6G Security Architecture: AI-Driven Threat Detection and Zero Trust
Dr. Ahmad-Reza Sadeghi, Prof. Gene Tsudik — TU Darmstadt / UC Irvine
We propose a comprehensive security architecture for 6G networks that integrates AI-driven threat detection with zero trust principles. The architecture addresses new attack surfaces introduced by 6G technologies including RIS, NTN, and semantic communication. Our AI-based anomaly detection system achieves 99.2% detection rate with a false positive rate below 0.1%, while the zero trust framework reduces the blast radius of successful attacks by 85%.
Global 6G Race: Comparative Analysis of National Strategies and Investments
Dr. James A. Lewis, Dr. Samantha Bradshaw — CSIS (Center for Strategic and International Studies)
This policy paper provides a comparative analysis of 6G national strategies from the US, EU, China, Japan, South Korea, and India. We evaluate each strategy across dimensions of funding ($35B+ globally), research focus areas, standardization approaches, and industrial policy. The analysis reveals three distinct models: market-driven (US), state-coordinated (China), and public-private partnership (EU, Japan, Korea). Each model has different implications for 6G technology leadership and global competitiveness.
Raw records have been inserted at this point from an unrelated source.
Lemma swp_element_create c t (Q : Z -> assn) :
  cstr c t -∗
  (∀ a p, ⌈a <> 0⌉ -∗ a ↦ Node (new_node DOM_NODE_TYPE_ELEMENT p 0) (IsElement zero_element) -∗
     str_at p t -∗ cstr c t -∗ Q a) -∗
  swp (dom_element_create c) Q.
Proof using Type.
  iIntros "Hc HQ". unfold dom_element_create. iDestruct (cstr_not_null with "Hc") as "[%Hnn Hc]".
  iApply swp_bind. iApply swp_malloc; [done|]. iIntros (a Ha) "Ha". rewrite (proj2 (Z.eqb_neq a 0)); [|lia].
  iApply swp_bind. iApply (swp_init_obj with "Ha"); [done|]. iIntros "Ha".
  iApply swp_bind. iApply (swp_upd_node with "Ha"). iIntros "Ha".
  iApply swp_bind. iApply (swp_upd_node with "Ha"). iIntros "Ha". rewrite Hnn. cbn [negb].
  iApply swp_bind. iApply swp_bind. iApply (swp_strdup with "Hc"). iIntros (p) "Hc Hp".
  iApply (swp_upd_node with "Ha"). iIntros "Ha". iApply swp_ret.
  iApply ("HQ" $! a p with "[] Ha Hp Hc"). iPureIntro. lia.
Qed.

Lemma swp_text_create c t (Q : Z -> assn) :
  cstr c t -∗
  (∀ a d p, ⌈a <> 0⌉ -∗ a ↦ Node (new_node DOM_NODE_TYPE_TEXT 0 p) (IsText d) -∗
     str_at d t -∗ str_at p t -∗ cstr c t -∗ Q a) -∗
  swp (dom_text_create c) Q.
Proof using Type.
  iIntros "Hc HQ". unfold dom_text_create. iDestruct (cstr_not_null with "Hc") as "[%Hnn Hc]".
  iApply swp_bind. iApply swp_malloc; [done|]. iIntros (a Ha) "Ha". rewrite (proj2 (Z.eqb_neq a 0)); [|lia].
  iApply swp_bind. iApply (swp_init_obj with "Ha"); [done|]. iIntros "Ha".
  iApply swp_bind. iApply (swp_upd_node with "Ha"). iIntros "Ha".
  iApply swp_bind. iApply (swp_upd_node with "Ha"). iIntros "Ha". rewrite Hnn. cbn [negb].
  iApply swp_bind. iApply swp_bind. iApply (swp_strdup with "Hc"). iIntros (d) "Hc Hd".
  iApply swp_bind. iApply (swp_put_ext with "Ha"). iIntros "Ha".
  iApply swp_bind. iApply (swp_strdup with "Hc"). iIntros (p) "Hc Hp".
  iApply (swp_upd_node with "Ha"). iIntros "Ha". iApply swp_ret.
  iApply ("HQ" $! a d p with "[] Ha Hd Hp Hc"). iPureIntro. lia.
Qed.

(** ** Appending a node that is not in the tree *)

(** Setting the links of the parent and of its last child; the caller gives
    the parent and, when there is one, its last child. *)
Lemma swp_append_first p np ep c nc ec (Q : unit -> assn) : p <> 0 -> c <> 0 -> n_parent nc = 0 ->
  n_first_child np = 0 ->
  p ↦ Node np ep -∗ c ↦ Node nc ec -∗
  (p ↦ Node (n_with_last_child c (n_with_first_child c np)) ep -∗ c ↦ Node (n_with_parent p nc) ec -∗ Q tt) -∗
  swp (dom_node_append_child p c) Q.
Proof using Type.
  intros Hp Hc Hpar Hf. iIntros "Hp Hc HQ". unfold dom_node_append_child.
  rewrite (proj2 (Z.eqb_neq p 0) Hp) (proj2 (Z.eqb_neq c 0) Hc). cbn [orb].
  iApply swp_bind. iApply (swp_get_node with "Hc"). iIntros "Hc". rewrite Hpar. cbn [Z.eqb negb].
  iApply swp_bind. iApply swp_ret. iApply swp_bind. iApply (swp_upd_node with "Hc"). iIntros "Hc".
  iApply swp_bind. iApply (swp_get_node with "Hp"). iIntros "Hp". rewrite Hf. cbn [Z.eqb].
  iApply swp_bind. iApply (swp_upd_node with "Hp"). iIntros "Hp".
  iApply (swp_upd_node with "Hp"). iIntros "Hp". iApply ("HQ" with "Hp Hc").
Qed.

Lemma swp_append_next p np ep b nb eb c nc ec (Q : unit -> assn) : p <> 0 -> c <> 0 -> n_parent nc = 0 ->
  n_first_child np <> 0 -> n_last_child np = b ->
  p ↦ Node np ep -∗ b ↦ Node nb eb -∗ c ↦ Node nc ec -∗
  (p ↦ Node (n_with_last_child c np) ep -∗ b ↦ Node (n_with_next_sibling c nb) eb -∗
   c ↦ Node (n_with_prev_sibling b (n_with_parent p nc)) ec -∗ Q tt) -∗
  swp (dom_node_append_child p c) Q.
Proof using Type.
  intros Hp Hc Hpar Hf Hl. iIntros "Hp Hb Hc HQ". unfold dom_node_append_child.
  rewrite (proj2 (Z.eqb_neq p 0) Hp) (proj2 (Z.eqb_neq c 0) Hc). cbn [orb].
  iApply swp_bind. iApply (swp_get_node with "Hc"). iIntros "Hc". rewrite Hpar. cbn [Z.eqb negb].
  iApply swp_bind. iApply swp_ret. iApply swp_bind. iApply (swp_upd_node with "Hc"). iIntros "Hc".
  iApply swp_bind. iApply (swp_get_node with "Hp"). iIntros "Hp". rewrite (proj2 (Z.eqb_neq _ 0) Hf) Hl.
  iApply swp_bind. iApply (swp_upd_node with "Hb"). iIntros "Hb".
  iApply swp_bind. iApply (swp_get_node with "Hp"). iIntros "Hp". rewrite Hl.
  iApply swp_bind. iApply (swp_upd_node with "Hc"). iIntros "Hc".
  iApply (swp_upd_node with "Hp"). iIntros "Hp". iApply ("HQ" with "Hp Hb Hc").
Qed.
End DomProofs.

(** ** Example *)

Section Example.
#[local] Existing Instance counter_heap.
#[local] Existing Instance counter_heap_laws.
#[local] Existing Instance no_handlers.

(** A node without attributes, a name and a value. *)
Definition named_objs : gmap Z obj :=
  <[16 := Node zero_node NodeOnly]> (<[32 := Str [105]]> (<[48 := Str [97; 98]]> ∅)).

Lemma dom_node_set_get_attribute_witness :
  exists p s' n' made',
    (dom_node_set_attribute 16 (Ptr 32) (Ptr 48) ;; dom_node_get_attribute 16 (Ptr 32)) (Dom 64 named_objs) = Ok (p, s') /\
    objs s' = made' ∪ ∅ /\ made' ##ₘ (∅ : gmap Z obj) /\ sound s' /\ attrs_only zero_node n' /\
    objs s' !! p = Some (Str [97; 98]) /\ p <> 48 /\
    (forall k', k' <> [105] -> get_attr k' (set_attr [105] (Some [97; 98]) []) = get_attr k' []) /\
    (16 ↦ Node n' NodeOnly ∗ attrs_at n' (set_attr [105] (Some [97; 98]) []) ∗ str_at 32 [105] ∗ str_at 48 [97; 98])%I made'.
Proof.
  apply (dom_node_set_get_attribute (Dom 64 named_objs) 16 zero_node NodeOnly [] 32 [105] 48 [97; 98] named_objs ∅).
  - by rewrite right_id_L.
  - apply map_disjoint_empty_r.
  - by apply counter_sound.
  - done.
  - done.
  - apply (holds_mono (16 ↦ Node zero_node NodeOnly ∗ 32 ↦ Str [105] ∗ 48 ↦ Str [97; 98] ∗ emp)).
    + iIntros "(Ha & Hk & Hv & _)". iFrame. iSplitR; [iSplitL; iApply names_at_nil|]. by iSplit.
    + by repeat apply pt_insert.
Defined.
End Example.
ITU-R M.2160: Framework for IMT-2030 (6G) and Its Technical Implications
ITU-R Working Party 5D — International Telecommunication Union
This paper analyzes the ITU-R Recommendation M.2160 which establishes the framework and overall objectives for IMT-2030 (6G). We examine the six usage scenarios — immersive communication, hyper-reliable low-latency, massive communication, ubiquitous connectivity, AI and communication, and integrated sensing and communication — and discuss the technical capabilities required. The analysis provides a roadmap for how research results should be aligned with the ITU framework to influence 6G standardization.
Privacy-Preserving AI for 6G: Regulatory Compliance and Technical Solutions
Prof. Catuscia Palamidessi, Dr. Ehsan Toreini — INRIA / Durham University
This paper bridges the gap between privacy regulations (GDPR, AI Act) and technical solutions for AI in 6G networks. We map regulatory requirements to specific privacy-preserving techniques including differential privacy, secure multi-party computation, and homomorphic encryption. Performance evaluation shows that differential privacy adds only 2-5% overhead for network optimization tasks while providing formal privacy guarantees compliant with GDPR and the EU AI Act.
Open RAN and AI: Standardization Gaps and Research Directions
Dr. Michele Polese, Prof. Tommaso Melodia — Northeastern University
This paper identifies and analyzes the standardization gaps at the intersection of Open RAN and AI in the O-RAN Alliance specifications. We evaluate the current RIC (RAN Intelligent Controller) architecture against the requirements of advanced AI workloads including deep reinforcement learning and federated learning. Seven critical gaps are identified, including model lifecycle management, real-time inference latency bounds, and multi-vendor AI interoperability. We propose solutions for each gap and prioritize them for standardization.
AI/ML Standardization in 3GPP Release 19: Progress and Gaps
Dr. Yusuf Ozturk, 3GPP RAN1 Delegation — Samsung Research / 3GPP
This paper provides a comprehensive analysis of AI/ML standardization progress in 3GPP Release 19, covering air interface enhancements, network automation, and management. We catalog all AI-related study items and work items, assess their completion status, and identify critical gaps that remain for Release 20 and beyond. Key findings indicate that while basic AI framework specifications are maturing, critical areas including model lifecycle management, federated learning support, and real-time inference specifications still require significant work before 6G.